Conversation Killers

So much of our business and personal capital is earned OR lost in conversation that it is surprising how often we the risk the desired outcome. It is also surprising that the most common pitfalls to effective conversation can be found at every level of leadership or experience.

Here are my top three;

Conversation Vs. Competition
When parties become entrenched with their idea as the best, or even worse, the only option, there can be little hope of a consensus. The barrier to conversation here, is grounded in personality as much as it is in goal setting or leadership. Yes, leadership is required to manage this trait, but the solution starts with personal development.

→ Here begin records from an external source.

(** C3 (as amended).  When the response of the moment-detection service
    cannot be decoded, or decodes to a document without key moments,
    [parseGeminiResponse] does not fail: it answers with the result of the
    heuristic generator [createLiberalFallback] (topic-keyword boundaries
    over the transcript segments, or the equal three-way split), marked
    successful.  Every moment of the fallback list has the fields of the
    Moment schema filled in (a non-empty title, description, reason and
    workflow context, the category "workflow_phase", an importance from 5
    to 7, and its two times), and the list is non-empty whenever the
    transcription carries a [duration] of more than 10 seconds. *)
Theorem parse_fault_falls_back :
  forall (jsonDecode : string -> option Analysis) (responseText : string)
         (transcription : Transcription),
    unusable (jsonDecode responseText) ->
    let result := parseGeminiResponse jsonDecode responseText transcription in
    result = createLiberalFallback transcription (jsonDecode responseText) /\
    success result = true /\
    provider result = "liberal-fallback"%string /\
    keyMoments (analysis result) = Some (fallbackMoments transcription) /\
    Forall populated (fallbackMoments transcription) /\
    (forall d, t_duration transcription = Some d -> 10 < d ->
               fallbackMoments transcription <> []).
Proof.
  intros jsonDecode responseText transcription E result.
  assert (R : result
              = createLiberalFallback transcription (jsonDecode responseText)).
  { unfold result, parseGeminiResponse.
    destruct (jsonDecode responseText) as [a|]; [|reflexivity].
    destruct E as [E|E]; now rewrite E. }
  rewrite R. repeat split.
  - apply fallbackMoments_populated.
  - apply fallbackMoments_nonempty.
Qed.

Lemma parse_fault_falls_back_witness :
  fallbackMoments longTranscript <> [] /\
  Forall populated (fallbackMoments longTranscript).
Proof.
  destruct (parse_fault_falls_back (fun _ => None) "not json" longTranscript I)
    as (_ & _ & _ & _ & Hp & Hn).
  split; [|exact Hp].
  apply (Hn 90); [reflexivity|reflexivity].
Defined.

(** The fallback returns no moment for the five-second transcript. *)
Lemma fallback_empty_for_short_transcript :
  t_text shortTranscript <> None /\
  t_segments shortTranscript <> Some [] /\
  keyMoments (analysis (parseGeminiResponse (fun _ => None) "not json"
                                            shortTranscript))
  = Some [].
Proof. repeat split; try discriminate. Qed.
(** * ObjectTracker: the registry of live API objects of VC4CL

    Shallow embedding of [src/ObjectTracker.cpp].  The tracker owns every
    live [BaseObject] through a [std::set<std::unique_ptr<BaseObject>>]
    guarded by a [std::recursive_mutex]; erasing an entry deletes the object,
    whose destructor may call back into the tracker.  A pointer to a deleted
    object dangles: reading through it, or deleting it again, is undefined
    behaviour. *)

From stdpp Require Import base numbers option list sets sorting strings pretty.

(** ** Data model *)

(** Pointers ([BaseObject*], [void*]) are compared and ordered: an address
    is a natural number, the null pointer is address zero. *)
Definition ptr : Type := N.

Definition nullptr : ptr := 0%N.

(** Modelled from the spec: the class [BaseObject] is declared in a header
    that is missing ([Object.h]).  The spec's tracked object reports a type
    name, a reference count and a stable identity; the source reads
    [obj->typeName], [obj->referenceCount] (a [cl_uint]) and the virtual
    [obj->getBasePointer()], and compares the pointer [obj] itself, here
    [addr].  The other fields are what a read through the pointer gives
    while the object is alive; whether it is alive is a matter of the state
    ([freed] below), and every read through a pointer argument checks it. *)
Record BaseObject : Type := mkObject {
  addr : ptr;
  getBasePointer : ptr;
  typeName : string;
  referenceCount : N
}.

Conversation is not a competition. It doesn’t need a winner everytime!

Agreement Vs. Alignment
In this case, chasing agreement is a flaw of leadership and NOT the personalities involved. The difficulties stemming from this failure can be very similar to personal competition but the root is in the business unit as a whole. Members of a group rarely agree to the same solution, especially if the stakes are high or the problem is complex. The desired outcome shouldn’t be agreeing to the same idea, it should be aligning to the highest possible denominator. If you have you have the right people in the room making the decision, trust that they are balancing their expertise and representing their stakeholders. Allow them to negotiate to the one decision with which they can all align. Then it’s about committing to that decision, both publicly and privately.

Knowing Your Audience
Your audience defines your message. It should therefore define your communication style. It doesn’t matter how sure you are about the value of your insight, your accuracy or acumen, the quality of your logic or any preliminary work; the message will be assessed by your audience. Remember that going in, because it might save your business goal or even your reputation.